(* ===== verification/ScreenEdit.v ===== *)
(** * Erasing and editing on the screen (src/vtbackend/Screen.cpp)

    The operations behind ED, EL, ECH, DECSED, DECSEL, DECSERA, ICH, DCH, IL,
    DL, DECIC, DECDC, DECCRA, DECERA, DECFRA and DECALN.  Cells are reached
    through the cached line of the cursor or through the grid, as the code
    does it; [None] is an access outside a line or a failed check. *)
From stdpp Require Import sorting.
From S2P Require Import Prelude Parser Color Cell Ring Line Grid Charset Screen.

Section ScreenEdit.
Context `{LibUnicode, UnicodeWidth, GraphemeSegmenter} `{CellConcept Cell}.
Abbreviation Screen := (Screen Cell).
Abbreviation Line := (Line Cell).
Implicit Types (s : Screen) (l : Line).

(** ** Access *)

(** [*_currentLine]. *)
Definition currentLine s : option Line := _storage (_lines (_grid s)) !! Z.to_nat (_currentLine s).
Definition put_currentLine s l : Screen :=
  with_grid s (with_lines (_grid s)
    (mk_ring (<[Z.to_nat (_currentLine s) := l]> (_storage (_lines (_grid s)))) (_zero (_lines (_grid s))))).
Definition update_currentLine s (f : Line -> option Line) : option Screen :=
  l ← currentLine s; l ← f l; Some (put_currentLine s l).
(** [f] on the line at an offset, and on a range of offsets. *)
Definition update_line s (f : Line -> option Line) (y : Z) : option Screen :=
  with_grid s <$> update_lines (_grid s) f y 1.
Definition update_line_range s (f : Line -> option Line) (y : Z) (n : Z) : option Screen :=
  with_grid s <$> update_lines (_grid s) f y (Z.to_nat n).
(* ===== verification/ScreenText.v ===== *)
(** * Writing text on the screen (src/vtbackend/Screen.cpp)

    Text arrives in two ways: as single code points, each mapped through the
    character sets, written or joined to the previous grapheme cluster and
    followed by the cursor's advance; and in bulk, where US-ASCII text is put
    into an empty or contiguous trivial line at once.  [None] is an access
    outside a line, a code outside the character set or a failed assertion. *)
From S2P Require Import Prelude Parser Color Cell Ring Line Grid Charset Screen ScreenEdit.

(** What writing text relies on of a cell type: the simple cell with the same
    observations, and what a cell shows after it was made or written. *)
Class TextCells (Cell : Type) `{CellConcept Cell} := {
  shown : Cell -> SimpleCell.t;
  shown_width c : cell_width c = SimpleCell._width (shown c);
  shown_flags c : cell_flags c = attr_flags (SimpleCell._graphicsAttributes (shown c));
  shown_make a h : shown (cell_make a h) = SimpleCell.make a h;
  shown_write_link c a ch w h : ch <> 0 -> 1 <= w -> exists image,
    shown (cell_write_link c a ch w h) = SimpleCell.mk [ch] a w h image /\
    (SimpleCell._imageFragment (shown c) = None -> image = None);
  shown_write a ch w h : ch <> 0 -> 1 <= w ->
    shown (cell_write (cell_setHyperlink cell_default h) a ch w) = SimpleCell.mk [ch] a w h None
}.

#[export] Instance simple_text `{UnicodeWidth} : TextCells SimpleCell.t.
Proof. refine {| shown := id |}; try done. intros c a ch w h _ _. eexists. split; [done|]. done. Defined.

#[export] Instance compact_text `{UnicodeWidth} : TextCells CompactCell.t.
Proof.
  refine {| shown := cell_abs |}; [done|done|apply abs_make| |].
  - intros c a ch w h Hch Hw. eexists. split; [by apply abs_write_link|]. done.
  - intros a ch w h Hch Hw. simpl. rewrite abs_write by done. unfold CompactCell.setHyperlink. destruct a as [afg abg ul f]. simpl.
    destruct (Z.eqb_spec h 0) as [->|], (Z.eqb_spec ul DefaultColor) as [->|]; done.
Defined.

Section ScreenText.
Context `{LibUnicode, UnicodeWidth, GraphemeSegmenter} `{CellConcept Cell}.
Abbreviation Screen := (Screen Cell).
Abbreviation Line := (Line Cell).
Implicit Types (s : Screen) (l : Line).

Definition crlfIfWrapPending s : option Screen :=
  if wrapPending (_cursor s) && autoWrap (_cursor s) then
    l ← currentLine s;
    let lineWrappable := wrappable l in
    s ← crlf s;
    if lineWrappable then
      update_currentLine s (fun l => Some (setFlag l (Flags.of_list [LineFlag.Wrappable; LineFlag.Wrapped]) true))
    else Some s
  else Some s.

(** ** Code point by code point *)

Definition isFlagEnabled (c : Cell) (f : flags) : bool := Flags.contains (cell_flags c) f.

Definition clearAndAdvance s (oldWidth newWidth : Z) : option Screen :=
  let cursorInsideMargin := modeEnabled (_terminal s) LeftRightMargin && isCursorInsideMargins s in
  let cellsAvailable := if cursorInsideMargin then to (horizontal (_margin s)) - cursor_column s - 1
                        else columns (pageSize s) - cursor_column s - 1 in
  let sgr := if 1 <? newWidth then attrs_with (rendition s) CellFlag.WideCharContinuation else rendition s in
  let n := Z.min (Z.max oldWidth newWidth) cellsAvailable in
  s ← (if 1 <? n then
         update_currentLine s
           (update_columns (fun c => cell_reset_link c sgr (c_hyperlink (_cursor s))) (cursor_column s + 1) (n - 1))
       else Some s);
  if newWidth =? Z.min newWidth cellsAvailable then Some (set_column s (cursor_column s + newWidth))
  else if autoWrap (_cursor s) then Some (set_pending s true) else Some s.

Definition writeCharToCurrentAndAdvance s (codepoint : Z) : option Screen :=
  l ← currentLine s;
  cell ← useCellAt l (cursor_column s);
  s ← update_currentLine s (fun l =>
    l ← (if isFlagEnabled cell CellFlag.WideCharContinuation && (0 <? cursor_column s) then
           prevCell ← useCellAt l (cursor_column s - 1);
           setCellAt l (cursor_column s - 1) (cell_reset_attrs prevCell (rendition s))
         else Some l);
    setCellAt l (cursor_column s)
      (cell_write_link cell (rendition s) codepoint (u8 (unicode_width codepoint)) (c_hyperlink (_cursor s))));
  let newWidth := cell_width (cell_write_link cell (rendition s) codepoint (u8 (unicode_width codepoint))
                                (c_hyperlink (_cursor s))) in
  clearAndAdvance (with_last s (position (_cursor s))) (cell_width cell) newWidth.

(** [precedingGraphicCharacter] is the parser's hint. *)
Definition writeTextInternal s (precedingGraphicCharacter sourceCodepoint : Z) : option Screen :=
  s ← crlfIfWrapPending s;
  '(codepoint, m) ← map_code (charsets (_cursor s)) sourceCodepoint;
  let s := with_cursor s (set_charsets (_cursor s) m) in
  if breakable precedingGraphicCharacter codepoint then writeCharToCurrentAndAdvance s codepoint
  else
    let p := _lastCursorPosition s in
    '(s, c) ← use_cell s (line p) (column p);
    let '(c, extendedWidth) := cell_appendCharacter c codepoint in
    s ← put_cell s (line p) (column p) c;
    clearAndAdvance s 0 extendedWidth.

Fixpoint writeTextFromExternal s (precedingGraphicCharacter : Z) (codepoints : list Z) : option Screen :=
  match codepoints with
  | [] => Some s
  | ch :: chs => s ← writeTextInternal s precedingGraphicCharacter ch; writeTextFromExternal s precedingGraphicCharacter chs
  end.

(** ** Bulk text *)

(** The screen with the parser's decoder and hint. *)
Record Printer := mkPrinter { p_screen : Screen; p_utf8 : utf8_decoder_state; p_hint : Z }.

(** [parser().printUtf8Byte]. *)
Definition printUtf8Byte (p : Printer) (ch : Z) : option Printer :=
  let '(r, u) := from_utf8 (p_utf8 p) ch in
  match r with
  | Incomplete => Some (mkPrinter (p_screen p) u (p_hint p))
  | _ =>
      let codepoint := match r with Success v => v | _ => ReplacementCharacter end in
      s ← writeTextInternal (p_screen p) (p_hint p) codepoint;
      Some (mkPrinter s u codepoint)
  end.
Fixpoint print_bytes (p : Printer) (chs : list Z) : option Printer :=
  match chs with
  | [] => Some p
  | ch :: chs => p ← printUtf8Byte p ch; print_bytes p chs
  end.

Definition with_screen (p : Printer) s : Printer := mkPrinter s (p_utf8 p) (p_hint p).

Definition advanceCursorAfterWrite s (n : Z) : option Screen :=
  if cursor_column s + n <=? to (horizontal (_margin s)) + 1 then
    Some (if cursor_column s + n <? columns (pageSize s) then set_column s (cursor_column s + n)
          else set_pending (set_column s (cursor_column s + n - 1)) true)
  else None.

Definition emplaceCharsIntoCurrentLine (p : Printer) (chars : list Z) (cellCount : Z) : option Printer :=
  let s := p_screen p in
  let columnsAvailable := to (horizontal (_margin s)) + 1 - cursor_column s in
  l ← (if cellCount <=? columnsAvailable then currentLine s else None);
  match _buffer l with
  | Trivial b =>
      if line_empty l then
        let b := mkTrivial (displayWidth b) (rendition s) (fillAttributes b) (c_hyperlink (_cursor s)) cellCount chars in
        s ← advanceCursorAfterWrite (put_currentLine s (setBuffer l (Trivial b))) cellCount;
        Some (with_screen p s)
      else print_bytes p chars
  | Inflated _ => print_bytes p chars
  end.

(** Appending to a trivial line whose text ends where the new text begins. *)
Definition grow_text (b : TrivialLineBuffer) (chars : list Z) (cellCount : Z) : TrivialLineBuffer :=
  mkTrivial (displayWidth b) (textAttributes b) (fillAttributes b) (tl_hyperlink b) (usedColumns b + cellCount)
    (text b ++ chars).

(** [ends_here l] is the comparison of the addresses of the text's end and the
    new text's begin.  The result holds the text that is left to print. *)
Definition tryEmplaceChars (ends_here : Line -> bool) (p : Printer) (chars : list Z) (cellCount : Z)
    : option (Printer * list Z) :=
  let s := p_screen p in
  if negb (isFullHorizontalMargins s) then Some (p, chars)
  else if negb (isSelected (charsets (_cursor s)) USASCII) then Some (p, chars)
  else
    s ← crlfIfWrapPending s;
    let p := with_screen p s in
    let columnsAvailable := columns (pageSize s) - cursor_column s in
    if negb (cellCount <=? columnsAvailable) then None
    else if negb (modeEnabled (_terminal s) AutoWrap) && (columnsAvailable <? cellCount) then Some (p, chars)
    else
      l ← currentLine s;
      if cursor_column s =? 0 then
        if line_empty l then
          p ← emplaceCharsIntoCurrentLine p chars cellCount; Some (p, [])
        else Some (p, chars)
      else
        match _buffer l with
        | Trivial b =>
            if ends_here l then
              s ← advanceCursorAfterWrite (put_currentLine s (setBuffer l (Trivial (grow_text b chars cellCount)))) cellCount;
              Some (with_screen p s, [])
            else Some (p, chars)
        | Inflated _ => Some (p, chars)
        end.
______
# What is being asked:
Give back, unchanged, the run of lines in the listing above that begins at the line containing "let '(c, extendedWidth)" and ends at the line containing "if cursor_column s + n <=?", both included.

# Exercise response:
    let '(c, extendedWidth) := cell_appendCharacter c codepoint in
    s ← put_cell s (line p) (column p) c;
    clearAndAdvance s 0 extendedWidth.

Fixpoint writeTextFromExternal s (precedingGraphicCharacter : Z) (codepoints : list Z) : option Screen :=
  match codepoints with
  | [] => Some s
  | ch :: chs => s ← writeTextInternal s precedingGraphicCharacter ch; writeTextFromExternal s precedingGraphicCharacter chs
  end.

(** ** Bulk text *)

(** The screen with the parser's decoder and hint. *)
Record Printer := mkPrinter { p_screen : Screen; p_utf8 : utf8_decoder_state; p_hint : Z }.

(** [parser().printUtf8Byte]. *)
Definition printUtf8Byte (p : Printer) (ch : Z) : option Printer :=
  let '(r, u) := from_utf8 (p_utf8 p) ch in
  match r with
  | Incomplete => Some (mkPrinter (p_screen p) u (p_hint p))
  | _ =>
      let codepoint := match r with Success v => v | _ => ReplacementCharacter end in
      s ← writeTextInternal (p_screen p) (p_hint p) codepoint;
      Some (mkPrinter s u codepoint)
  end.
Fixpoint print_bytes (p : Printer) (chs : list Z) : option Printer :=
  match chs with
  | [] => Some p
  | ch :: chs => p ← printUtf8Byte p ch; print_bytes p chs
  end.

Definition with_screen (p : Printer) s : Printer := mkPrinter s (p_utf8 p) (p_hint p).

Definition advanceCursorAfterWrite s (n : Z) : option Screen :=
  if cursor_column s + n <=? to (horizontal (_margin s)) + 1 then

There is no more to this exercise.